[Extracted records]
(* ===== verification/Calendar.v ===== *)
(** * The proleptic Gregorian calendar

    A concrete [Chrono]: dates are day numbers, with 0001-01-01 as day 1, and the
    conversion to and from years, months and days works in eras of 400 years that
    begin on the first of March, split into centuries, quadrennia and years.  The
    laws the driver relies on are proved of it. *)

From Stdlib Require Import SpecFloat.
From S2P Require Import Prelude RustStr RustNum Decode.

Open Scope Z_scope.

(** The day of an era from its year (March to February), month and day. *)
Definition doe_of (yoe mp d : Z) : Z :=
  yoe * 365 + yoe / 4 - yoe / 100 + (153 * mp + 2) / 5 + d - 1.

(** The month (from March) and the day of a day of a year. *)
Definition month_of_doy (doy : Z) : Z * Z :=
  let mp := (5 * doy + 2) / 153 in (mp, doy - (153 * mp + 2) / 5 + 1).

(** And back: the century, the four years and the year of a day of an era. *)
Definition civil_of_doe (doe : Z) : Z * Z * Z :=
  let century := Z.min (doe / 36524) 3 in
  let doc := doe - century * 36524 in
  let quad := doc / 1461 in
  let doq := doc - quad * 1461 in
  let year := Z.min (doq / 365) 3 in
  let '(mp, d) := month_of_doy (doq - year * 365) in
  (century * 100 + quad * 4 + year, mp, d).

Definition era_days : Z := 146097.

(** What is checked of every day of a year. *)
Definition doy_ok (doy : Z) : bool :=
  let '(mp, d) := month_of_doy doy in
  bool_decide (0 <= mp < 12 /\ 1 <= d <= 31) && bool_decide ((153 * mp + 2) / 5 + d - 1 = doy) &&
  Bool.eqb (bool_decide (10 <= mp)) (bool_decide (306 <= doy)).

Lemma month_of_doy_ok doy : 0 <= doy < 366 -> doy_ok doy = true.
Proof.
  intros H. assert (forallb doy_ok (map Z.of_nat (seq 0 366)) = true) as Hall by (vm_compute; reflexivity).
  rewrite forallb_forall in Hall. apply Hall. apply in_map_iff. exists (Z.to_nat doy). split; [lia|].
  apply in_seq. lia.
Qed.

(** The division into centuries, quadrennia and years of a day of an era. *)
Lemma civil_of_doe_spec doe :
  0 <= doe < era_days ->
  let '(yoe, mp, d) := civil_of_doe doe in
  0 <= yoe < 400 /\ 0 <= mp < 12 /\ 1 <= d <= 31 /\ doe_of yoe mp d = doe /\
  (yoe = 399 /\ 10 <= mp <-> 146037 <= doe).
Proof.
  unfold era_days, civil_of_doe. intros H.
  set (c := Z.min (doe / 36524) 3). set (q := (doe - c * 36524) / 1461).
  set (y := Z.min ((doe - c * 36524 - q * 1461) / 365) 3).
  assert (0 <= c <= 3 /\ 0 <= doe - c * 36524 <= 36524 /\ (c < 3 -> doe - c * 36524 < 36524)) as (Hc & Hdc & Hdc').
  { unfold c. pose proof (Z.div_mod doe 36524 ltac:(lia)). pose proof (Z.mod_pos_bound doe 36524 ltac:(lia)). lia. }
  assert (0 <= q <= 24 /\ 0 <= doe - c * 36524 - q * 1461 < 1461) as [Hq Hdq].
  { unfold q. pose proof (Z.div_mod (doe - c * 36524) 1461 ltac:(lia)).
    pose proof (Z.mod_pos_bound (doe - c * 36524) 1461 ltac:(lia)). lia. }
  assert (0 <= y <= 3 /\ 0 <= doe - c * 36524 - q * 1461 - y * 365 < 366) as [Hy Hdy].
  { unfold y. pose proof (Z.div_mod (doe - c * 36524 - q * 1461) 365 ltac:(lia)).
    pose proof (Z.mod_pos_bound (doe - c * 36524 - q * 1461) 365 ltac:(lia)). lia. }
  clearbody c q y. pose proof (month_of_doy_ok _ Hdy) as Hm. unfold doy_ok in Hm.
  destruct (month_of_doy _) as [mp d].
  apply andb_true_iff in Hm as [[Hr%bool_decide_eq_true He%bool_decide_eq_true]%andb_true_iff Hl%eqb_prop].
  assert (10 <= mp <-> 306 <= doe - c * 36524 - q * 1461 - y * 365) as Hlast.
  { rewrite <- (bool_decide_eq_true (306 <= _)), <- Hl. by rewrite bool_decide_eq_true. }
  clear Hl. split_and!; [lia..| |].
  - unfold doe_of.
    replace ((c * 100 + q * 4 + y) / 4) with (c * 25 + q) by (apply (Z.div_unique _ _ _ y); lia).
    replace ((c * 100 + q * 4 + y) / 100) with c by (apply (Z.div_unique _ _ _ (q * 4 + y)); lia). lia.
  - lia.
Qed.

(** Month and year of the civil calendar. *)
Definition civil (day : Z) : Z * Z * Z :=
  let z := day + 305 in
  let era := z / era_days in
  let '(yoe, mp, d) := civil_of_doe (z mod era_days) in
  let m := if decide (mp < 10) then mp + 3 else mp - 9 in
  (yoe + era * 400 + (if decide (m <= 2) then 1 else 0), m, d).

Definition days_of_civil (y m d : Z) : Z :=
  let y' := if decide (m <= 2) then y - 1 else y in
  let mp := if decide (2 < m) then m - 3 else m + 9 in
  y' / 400 * era_days + doe_of (y' mod 400) mp d - 305.

Lemma civil_spec day :
  let '(y, m, d) := civil day in
  1 <= m <= 12 /\ 1 <= d <= 31 /\ days_of_civil y m d = day /\
  (0 <= y <= 9999 <-> first_day <= day <= last_day).
Proof.
  unfold civil. set (z := day + 305).
  pose proof (Z.mod_pos_bound z era_days ltac:(done)) as Hm.
  pose proof (Z.div_mod z era_days ltac:(done)) as Hz.
  pose proof (civil_of_doe_spec _ Hm) as Hd.
  set (doe := z mod era_days) in *. set (era := z / era_days) in *.
  destruct (civil_of_doe doe) as [[yoe mp] d].
  destruct Hd as (Hy & Hmp & Hdd & He & Hlast).
  set (m := if decide (mp < 10) then mp + 3 else mp - 9).
  assert (1 <= m <= 12) as Hm12 by (unfold m; case_decide; lia).
  assert (m <= 2 <-> 10 <= mp) as Hm2 by (unfold m; case_decide; lia).
  split_and!; [lia..| |].
  - unfold days_of_civil.
    assert ((if decide (m <= 2) then yoe + era * 400 + (if decide (m <= 2) then 1 else 0) - 1
             else yoe + era * 400 + (if decide (m <= 2) then 1 else 0)) = yoe + era * 400) as ->
      by (case_decide; lia).
    assert ((if decide (2 < m) then m - 3 else m + 9) = mp) as -> by (unfold m; repeat case_decide; lia).
    rewrite Z.div_add, Z_mod_plus_full, Z.div_small, Z.mod_small by lia. unfold z in Hz. lia.
  - unfold first_day, last_day, era_days, z in *. case_decide; nia.
Qed.

(** ** The instance *)

Definition year_text (y : Z) : rstr :=
  if decide (0 <= y <= 9999) then pad 4 y
  else (if decide (y < 0) then cDASH else cPLUS) :: pad 4 (Z.abs y).

Definition date_text (day : Z) : rstr :=
  let '(y, m, d) := civil day in year_text y ++ cDASH :: pad 2 m ++ cDASH :: pad 2 d.

(** chrono's range of years. *)
Definition in_years (day : Z) : bool := bool_decide (-95746129 <= day <= 95745399).

#[export] Instance Gregorian : Chrono := {|
  NaiveDate := Z;
  from_ymd_opt y m d :=
    let day := days_of_civil y m d in
    if decide (civil day = (y, m, d)) then if in_years day then Some day else None else None;
  num_days_from_ce day := day;
  epoch_plus_days n := if in_years (n + 719163) then Some (n + 719163) else None;
  format_ymd := date_text;
  DateTimeUtc := Z * Z;
  and_hms_nano_opt day h mi s n :=
    if decide (0 <= h < 24 /\ 0 <= mi < 60 /\ 0 <= s < 60 /\
               (0 <= n < 1000000000 \/ s = 59 /\ 0 <= n < 2000000000))
    then Some ((day - 719163) * 86400 + h * 3600 + mi * 60 + s, n) else None;
  timestamp := fst;
  timestamp_subsec_nanos := snd;
  from_timestamp secs nanos :=
    if in_years (secs / 86400 + 719163) then Some (secs, nanos) else None;
  to_rfc3339_opts '(t, n) f :=
    let sod := t mod 86400 in
    date_text (t / 86400 + 719163) ++ 84%N :: hms_text (sod / 3600) (sod mod 3600 / 60) (sod mod 60) ++
    fraction_text f n ++ [90%N];
  rfc3339_ok _ := false |}.

Lemma from_ymd_opt_civil day y m d :
  civil day = (y, m, d) -> in_years day = true -> from_ymd_opt y m d = Some day.
Proof.
  intros Hc Hi. pose proof (civil_spec day) as H. rewrite Hc in H. destruct H as (_ & _ & Hd & _).
  cbn [from_ymd_opt Gregorian]. rewrite Hd, decide_True by done. by rewrite Hi.
Qed.

Lemma date_text_ymd day :
  first_day <= day <= last_day ->
  exists y m d, 0 <= y <= 9999 /\ 1 <= m <= 12 /\ 1 <= d <= 31 /\
    from_ymd_opt y m d = Some day /\ date_text day = ymd_text y m d.
Proof.
  intros Hr. pose proof (civil_spec day) as H. unfold date_text. destruct (civil day) as [[y m] d] eqn:Hc.
  destruct H as (Hm & Hd & _ & Hy). apply Hy in Hr as Hyr. exists y, m, d. split_and!; [lia..| |].
  - apply from_ymd_opt_civil; [done|]. apply bool_decide_eq_true. unfold first_day, last_day in Hr. lia.
  - unfold ymd_text, year_text. by rewrite decide_True by lia.
Qed.

#[export] Instance Gregorian_laws : ChronoLaws Gregorian.
Proof.
  split.
  - intros y m d date. cbn [from_ymd_opt num_days_from_ce Gregorian]. case_decide as Hc; [|done]. destruct (in_years _); [|done]. intros [= <-] Hy.
    pose proof (civil_spec (days_of_civil y m d)) as H. rewrite Hc in H. destruct H as (_ & _ & _ & H). by apply H.
  - done.
  - intros n H. cbn [epoch_plus_days Gregorian].
    assert (in_years (n + 719163) = true) as ->; [|by eexists].
    apply bool_decide_eq_true. unfold first_day, last_day in H. lia.
  - intros n date. cbn [epoch_plus_days num_days_from_ce Gregorian]. destruct (in_years _); [|done]. by intros [= <-].
  - intros date H. by apply date_text_ymd.
  - intros date h mi s n dt. cbn. case_decide; [|done]. intros [= <-] Hn. cbn. lia.
  - intros secs nanos H _. cbn [from_timestamp Gregorian]. unfold first_day, last_day in H.
    assert (in_years (secs / 86400 + 719163) = true) as ->; [|by eexists]. apply bool_decide_eq_true.
    assert (-719528 <= secs / 86400) by (apply Z.div_le_lower_bound; lia).
    assert (secs / 86400 < 2932897) by (apply Z.div_lt_upper_bound; lia). lia.
  - intros secs nanos dt. cbn [from_timestamp Gregorian]. destruct (in_years _); [|done]. by intros [= <-] _.
  - intros [t n] f. cbn [timestamp timestamp_subsec_nanos to_rfc3339_opts Gregorian fst snd]. intros Hn Ht. unfold first_day, last_day in Ht.
    set (day := t / 86400 + 719163). set (sod := t mod 86400).
    pose proof (Z.mod_pos_bound t 86400 ltac:(lia)) as Hs. fold sod in Hs.
    assert (first_day <= day <= last_day) as Hday.
    { unfold first_day, last_day, day. split.
      - assert (-719528 <= t / 86400) by (apply Z.div_le_lower_bound; lia). lia.
      - assert (t / 86400 < 2932897) by (apply Z.div_lt_upper_bound; lia). lia. }
    destruct (date_text_ymd day Hday) as (y & m & d & Hy & Hm & Hd & Hf & ->).
    exists y, m, d, (sod / 3600), (sod mod 3600 / 60), (sod mod 60), day.
    assert (0 <= sod / 3600 < 24) by (split; [apply Z.div_pos; lia|apply Z.div_lt_upper_bound; lia]).
    pose proof (Z.mod_pos_bound sod 3600 ltac:(lia)).
    assert (0 <= sod mod 3600 / 60 < 60) by (split; [apply Z.div_pos; lia|apply Z.div_lt_upper_bound; lia]).
    pose proof (Z.mod_pos_bound sod 60 ltac:(lia)).
    clear Hday Hn Ht. split_and!; [lia..|exact Hf| | |reflexivity].
    + cbn [num_days_from_ce Gregorian]. replace (day - 719163) with (t / 86400) by (unfold day; lia).
      pose proof (Z.div_mod t 86400 ltac:(lia)) as E1. fold sod in E1.
      pose proof (Z.div_mod sod 3600 ltac:(lia)) as E2. pose proof (Z.div_mod (sod mod 3600) 60 ltac:(lia)) as E3.
      assert ((sod mod 3600) mod 60 = sod mod 60) as E4
        by (rewrite <- (Znumtheory.Zmod_div_mod 60 3600 sod); [done|lia|lia|by exists 60]).
      lia.
    + intros k Hk. cbn [and_hms_nano_opt Gregorian]. rewrite decide_True by lia. by eexists.
Qed.

Close Scope Z_scope.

§ Task objective
The answer must be a verbatim transcription of the entries above, from the first line through the line that contains "yoe * 365 +", and nothing more.

§ Response below
(* ===== verification/Calendar.v ===== *)
(** * The proleptic Gregorian calendar

    A concrete [Chrono]: dates are day numbers, with 0001-01-01 as day 1, and the
    conversion to and from years, months and days works in eras of 400 years that
    begin on the first of March, split into centuries, quadrennia and years.  The
    laws the driver relies on are proved of it. *)

From Stdlib Require Import SpecFloat.
From S2P Require Import Prelude RustStr RustNum Decode.

Open Scope Z_scope.

(** The day of an era from its year (March to February), month and day. *)
Definition doe_of (yoe mp d : Z) : Z :=
  yoe * 365 + yoe / 4 - yoe / 100 + (153 * mp + 2) / 5 + d - 1.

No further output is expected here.